──────── Data shown ────────
(* ===== verification/H2Conn.v ===== *)
(** * [src/http2/conn.rs]: an HTTP/2 connection

    The reader loop is a state machine: [Conn] is its locals and the flow
    state it shares with the stream tasks, [on_frame] is the handling of one
    frame (the [match] on its kind, early returns and [continue]s included),
    [dispatch] the step at the bottom of the loop, and [step] their
    composition.  Stream tasks run beside it and touch the connection in
    three ways, which are steps of their own: they finish ([task_done]), they
    spend window on DATA ([pump_once]), and what they send goes through [tx].
    The handler, the socket and the timers are not modelled: a request handed
    to [spawn_stream] is an entry of [spawned]. *)
From S2P Require Import Prelude Wire.
From S2P Require Import Text.
From S2P Require Import Hpack.
From S2P Require Import H2Frame.

Open Scope Z_scope.

(** ** The code: state *)

Definition OUR_INITIAL_WINDOW : Z := 1024 * 1024.
Definition MAX_CONCURRENT : Z := 128.
Definition MAX_HEADER_LIST : Z := 64 * 1024.
Definition WINDOW_REFILL_AT : Z := OUR_INITIAL_WINDOW / 2.

(** [ConnErr(Code, &'static str)] *)
Record ConnErr := mkConnErr { err_code : Code; err_why : bytes }.

Inductive State := Open | HalfClosedRemote | Reset.

#[export] Instance State_eq_dec : EqDecision State.
Proof. solve_decision. Defined.

(** A stream, with its [StreamFlow] ([window], [reset], [done]). *)
Record Stream := mkStream {
  state : State;
  window : Z;
  reset : bool;
  done : bool;
  pending : bytes;
  pending_is_trailers : bool;
  headers : list Header;
  headers_done : bool;
  body : bytes;
  content_length : option Z;
  dispatched : bool
}.

Definition set_state (v : State) (r : Stream) : Stream :=
  mkStream v (window r) (reset r) (done r) (pending r) (pending_is_trailers r) (headers r) (headers_done r) (body r) (content_length r) (dispatched r).
Definition set_window (v : Z) (r : Stream) : Stream :=
  mkStream (state r) v (reset r) (done r) (pending r) (pending_is_trailers r) (headers r) (headers_done r) (body r) (content_length r) (dispatched r).
Definition set_reset (v : bool) (r : Stream) : Stream :=
  mkStream (state r) (window r) v (done r) (pending r) (pending_is_trailers r) (headers r) (headers_done r) (body r) (content_length r) (dispatched r).
Definition set_done (v : bool) (r : Stream) : Stream :=
  mkStream (state r) (window r) (reset r) v (pending r) (pending_is_trailers r) (headers r) (headers_done r) (body r) (content_length r) (dispatched r).
Definition set_pending (v : bytes) (r : Stream) : Stream :=
  mkStream (state r) (window r) (reset r) (done r) v (pending_is_trailers r) (headers r) (headers_done r) (body r) (content_length r) (dispatched r).
Definition set_pending_is_trailers (v : bool) (r : Stream) : Stream :=
  mkStream (state r) (window r) (reset r) (done r) (pending r) v (headers r) (headers_done r) (body r) (content_length r) (dispatched r).
Definition set_headers (v : list Header) (r : Stream) : Stream :=
  mkStream (state r) (window r) (reset r) (done r) (pending r) (pending_is_trailers r) v (headers_done r) (body r) (content_length r) (dispatched r).
Definition set_body (v : bytes) (r : Stream) : Stream :=
  mkStream (state r) (window r) (reset r) (done r) (pending r) (pending_is_trailers r) (headers r) (headers_done r) v (content_length r) (dispatched r).
Definition set_dispatched (v : bool) (r : Stream) : Stream :=
  mkStream (state r) (window r) (reset r) (done r) (pending r) (pending_is_trailers r) (headers r) (headers_done r) (body r) (content_length r) v.

Definition new_stream (initial_window : Z) : Stream :=
  mkStream Open initial_window false false [] false [] false [] None false.

(** What the reader sends, by the function that builds it. *)
Inductive Out :=
  | OutSettings (pairs : list (Z * Z))
  | OutSettingsAck
  | OutWindowUpdate (stream increment : Z)
  | OutRst (stream : Z) (code : Code)
  | OutPing (payload : bytes)
  | OutData (stream : Z) (payload : bytes) (end_stream : bool)
  | OutGoaway (last : Z) (code : Code) (debug : bytes).

(** Its bytes. *)
Definition wire (o : Out) : bytes :=
  match o with
  | OutSettings pairs => H2Frame.settings pairs
  | OutSettingsAck => H2Frame.settings_ack
  | OutWindowUpdate s n => H2Frame.window_update s n
  | OutRst s c => H2Frame.rst s c
  | OutPing p => H2Frame.write_frame H2Frame.kind.PING H2Frame.flag.ACK 0 p
  | OutData s p e =>
      H2Frame.write_frame H2Frame.kind.DATA (if e then H2Frame.flag.END_STREAM else 0) s p
  | OutGoaway l c d => H2Frame.goaway l c d
  end.

(** The locals of [read_loop] and the [Flow] shared with the tasks; [tx] is
    everything sent so far and [spawned] every request handed to a task. *)
Record Conn := mkConn {
  dec : Decoder;
  streams : gmap Z Stream;
  peer_initial_window : Z;
  recv_window : Z;
  highest : Z;
  expect_continuation : option Z;
  conn_window : Z;
  max_frame : Z;
  tx : list Out;
  spawned : list (Z * list Header * bytes)
}.

Definition set_dec (v : Decoder) (c : Conn) : Conn :=
  mkConn v (streams c) (peer_initial_window c) (recv_window c) (highest c) (expect_continuation c) (conn_window c) (max_frame c) (tx c) (spawned c).
Definition set_streams (v : gmap Z Stream) (c : Conn) : Conn :=
  mkConn (dec c) v (peer_initial_window c) (recv_window c) (highest c) (expect_continuation c) (conn_window c) (max_frame c) (tx c) (spawned c).
Definition set_peer_initial_window (v : Z) (c : Conn) : Conn :=
  mkConn (dec c) (streams c) v (recv_window c) (highest c) (expect_continuation c) (conn_window c) (max_frame c) (tx c) (spawned c).
Definition set_recv_window (v : Z) (c : Conn) : Conn :=
  mkConn (dec c) (streams c) (peer_initial_window c) v (highest c) (expect_continuation c) (conn_window c) (max_frame c) (tx c) (spawned c).
Definition set_highest (v : Z) (c : Conn) : Conn :=
  mkConn (dec c) (streams c) (peer_initial_window c) (recv_window c) v (expect_continuation c) (conn_window c) (max_frame c) (tx c) (spawned c).
Definition set_expect_continuation (v : option Z) (c : Conn) : Conn :=
  mkConn (dec c) (streams c) (peer_initial_window c) (recv_window c) (highest c) v (conn_window c) (max_frame c) (tx c) (spawned c).
Definition set_conn_window (v : Z) (c : Conn) : Conn :=
  mkConn (dec c) (streams c) (peer_initial_window c) (recv_window c) (highest c) (expect_continuation c) v (max_frame c) (tx c) (spawned c).
Definition set_max_frame (v : Z) (c : Conn) : Conn :=
  mkConn (dec c) (streams c) (peer_initial_window c) (recv_window c) (highest c) (expect_continuation c) (conn_window c) v (tx c) (spawned c).
Definition set_tx (v : list Out) (c : Conn) : Conn :=
  mkConn (dec c) (streams c) (peer_initial_window c) (recv_window c) (highest c) (expect_continuation c) (conn_window c) (max_frame c) v (spawned c).
Definition set_spawned (v : list (Z * list Header * bytes)) (c : Conn) : Conn :=
  mkConn (dec c) (streams c) (peer_initial_window c) (recv_window c) (highest c) (expect_continuation c) (conn_window c) (max_frame c) (tx c) v.

(** [let _ = tx.send(o)] *)
Definition send (o : Out) (c : Conn) : Conn := set_tx (tx c ++ [o]) c.

(** The frames [read_loop] opens with. *)
Definition greeting : list Out :=
  [OutSettings [(setting.MAX_CONCURRENT_STREAMS, MAX_CONCURRENT);
                (setting.INITIAL_WINDOW_SIZE, OUR_INITIAL_WINDOW);
                (setting.ENABLE_PUSH, 0);
                (setting.MAX_HEADER_LIST_SIZE, MAX_HEADER_LIST)];
   OutWindowUpdate 0 (OUR_INITIAL_WINDOW - DEFAULT_WINDOW)].

Definition init : Conn :=
  mkConn (Hpack.new 4096) ∅ DEFAULT_WINDOW OUR_INITIAL_WINDOW 0 None DEFAULT_WINDOW
    DEFAULT_MAX_FRAME greeting [].

Inductive Where := WIdle | WOpen | WHalfClosed | WClosed | WReset.

#[export] Instance Where_eq_dec : EqDecision Where.
Proof. solve_decision. Defined.

Definition state_of (streams : gmap Z Stream) (id highest : Z) : Where :=
  match streams !! id with
  | Some s =>
      match state s with
      | Open => WOpen
      | HalfClosedRemote => if dispatched s then WClosed else WHalfClosed
      | Reset => WReset
      end
  | None => if decide (id ≤ highest) then WClosed else WIdle
  end.

Definition reset_state (s : Stream) : Stream :=
  set_done true (set_reset true (set_state Reset s)).

Definition reset_stream (id : Z) (code : Code) (c : Conn) : Conn :=
  let c := send (OutRst id code) c in
  set_streams (alter reset_state id (streams c)) c.

Definition replenish (c : Conn) : Conn :=
  let used := OUR_INITIAL_WINDOW - recv_window c in
  if decide (WINDOW_REFILL_AT ≤ used) then
    set_recv_window OUR_INITIAL_WINDOW (send (OutWindowUpdate 0 used) c)
  else c.

Definition content_length_of (hs : list Header) : option Z :=
  match list_find (λ h, name h = str "content-length") hs with
  | Some (_, h) => parse_uint u64_max (value h)
  | None => None
  end.

(** [finish_block]: decodes a completed header block.  The nested result of
    the code is never [Ok(Err(_))]. *)
Definition finish_block (id : Z) (c : Conn) : result ConnErr Conn :=
  match streams c !! id with
  | None => Ok c
  | Some st =>
      let block := pending st in
      let trailers := pending_is_trailers st in
      let '(d, out, r) := Hpack.decode (dec c) block MAX_HEADER_LIST [] in
      let st := set_pending [] st in
      let c := set_dec d (set_streams (<[id := st]> (streams c)) c) in
      match r with
      | Err Compression => Err (mkConnErr CompressionError (str "hpack decoding error"))
      | Err TooLarge => Ok (reset_stream id EnhanceYourCalm c)
      | Ok tt =>
          if trailers then
            if existsb (λ h, starts_with (str ":") (name h)) out
            then Ok (reset_stream id Protocol c) else Ok c
          else
            let st := mkStream (state st) (window st) (reset st) (done st) (pending st)
                        (pending_is_trailers st) out true (body st) (content_length_of out)
                        (dispatched st) in
            Ok (set_streams (<[id := st]> (streams c)) c)
      end
  end.

(** How the handling of a frame ends: at the dispatch step below the [match],
    at the next turn of the loop, out of it, or in an [expect]. *)
Inductive Next :=
  | Fall (c : Conn)
  | Continue (c : Conn)
  | Stop (c : Conn) (r : result ConnErr unit)
  | Panic.

Definition fail (c : Conn) (code : Code) (why : String.string) : Next := Stop c (Err (mkConnErr code (str why))).

Definition finish_or (id : Z) (c : Conn) : Next :=
  match finish_block id c with Ok c => Fall c | Err e => Stop c (Err e) end.

(** [kind::DATA]; [max_body] is [core.client_max_body_size]. *)
Definition on_data (max_body : Z) (h : Head) (payload : bytes) (c : Conn) : Next :=
  if decide (stream h = 0) then fail c Protocol "DATA on stream 0"
  else
    let c := set_recv_window (recv_window c - len h) c in
    match unpad payload (has h flag.PADDED) with
    | None => fail c Protocol "bad padding"
    | Some data =>
        let c := replenish c in
        match state_of (streams c) (stream h) (highest c) with
        | WIdle => fail c Protocol "DATA on an idle stream"
        | WClosed => fail c StreamClosed "DATA on a closed stream"
        | WReset | WHalfClosed => Continue (reset_stream (stream h) StreamClosed c)
        | WOpen =>
            match streams c !! stream h with
            | None => Panic (* [expect("open implies present")] *)
            | Some st =>
                if decide (max_body < Z.of_nat (length (body st) + length data)) then
                  Continue (reset_stream (stream h) EnhanceYourCalm c)
                else
                  let st := set_body (body st ++ data) st in
                  let st := if has h flag.END_STREAM then set_state HalfClosedRemote st else st in
                  Fall (set_streams (<[stream h := st]> (streams c)) c)
            end
        end
    end.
────────
Directions: Please copy, exactly and with nothing else, the lines above beginning at the line that has "Definition set_spawned (v" and ending with the line that has "let c := send (OutRst id code) c in".

Answer space:
Definition set_spawned (v : list (Z * list Header * bytes)) (c : Conn) : Conn :=
  mkConn (dec c) (streams c) (peer_initial_window c) (recv_window c) (highest c) (expect_continuation c) (conn_window c) (max_frame c) (tx c) v.

(** [let _ = tx.send(o)] *)
Definition send (o : Out) (c : Conn) : Conn := set_tx (tx c ++ [o]) c.

(** The frames [read_loop] opens with. *)
Definition greeting : list Out :=
  [OutSettings [(setting.MAX_CONCURRENT_STREAMS, MAX_CONCURRENT);
                (setting.INITIAL_WINDOW_SIZE, OUR_INITIAL_WINDOW);
                (setting.ENABLE_PUSH, 0);
                (setting.MAX_HEADER_LIST_SIZE, MAX_HEADER_LIST)];
   OutWindowUpdate 0 (OUR_INITIAL_WINDOW - DEFAULT_WINDOW)].

Definition init : Conn :=
  mkConn (Hpack.new 4096) ∅ DEFAULT_WINDOW OUR_INITIAL_WINDOW 0 None DEFAULT_WINDOW
    DEFAULT_MAX_FRAME greeting [].

Inductive Where := WIdle | WOpen | WHalfClosed | WClosed | WReset.

#[export] Instance Where_eq_dec : EqDecision Where.
Proof. solve_decision. Defined.

Definition state_of (streams : gmap Z Stream) (id highest : Z) : Where :=
  match streams !! id with
  | Some s =>
      match state s with
      | Open => WOpen
      | HalfClosedRemote => if dispatched s then WClosed else WHalfClosed
      | Reset => WReset
      end
  | None => if decide (id ≤ highest) then WClosed else WIdle
  end.

Definition reset_state (s : Stream) : Stream :=
  set_done true (set_reset true (set_state Reset s)).

Definition reset_stream (id : Z) (code : Code) (c : Conn) : Conn :=
  let c := send (OutRst id code) c in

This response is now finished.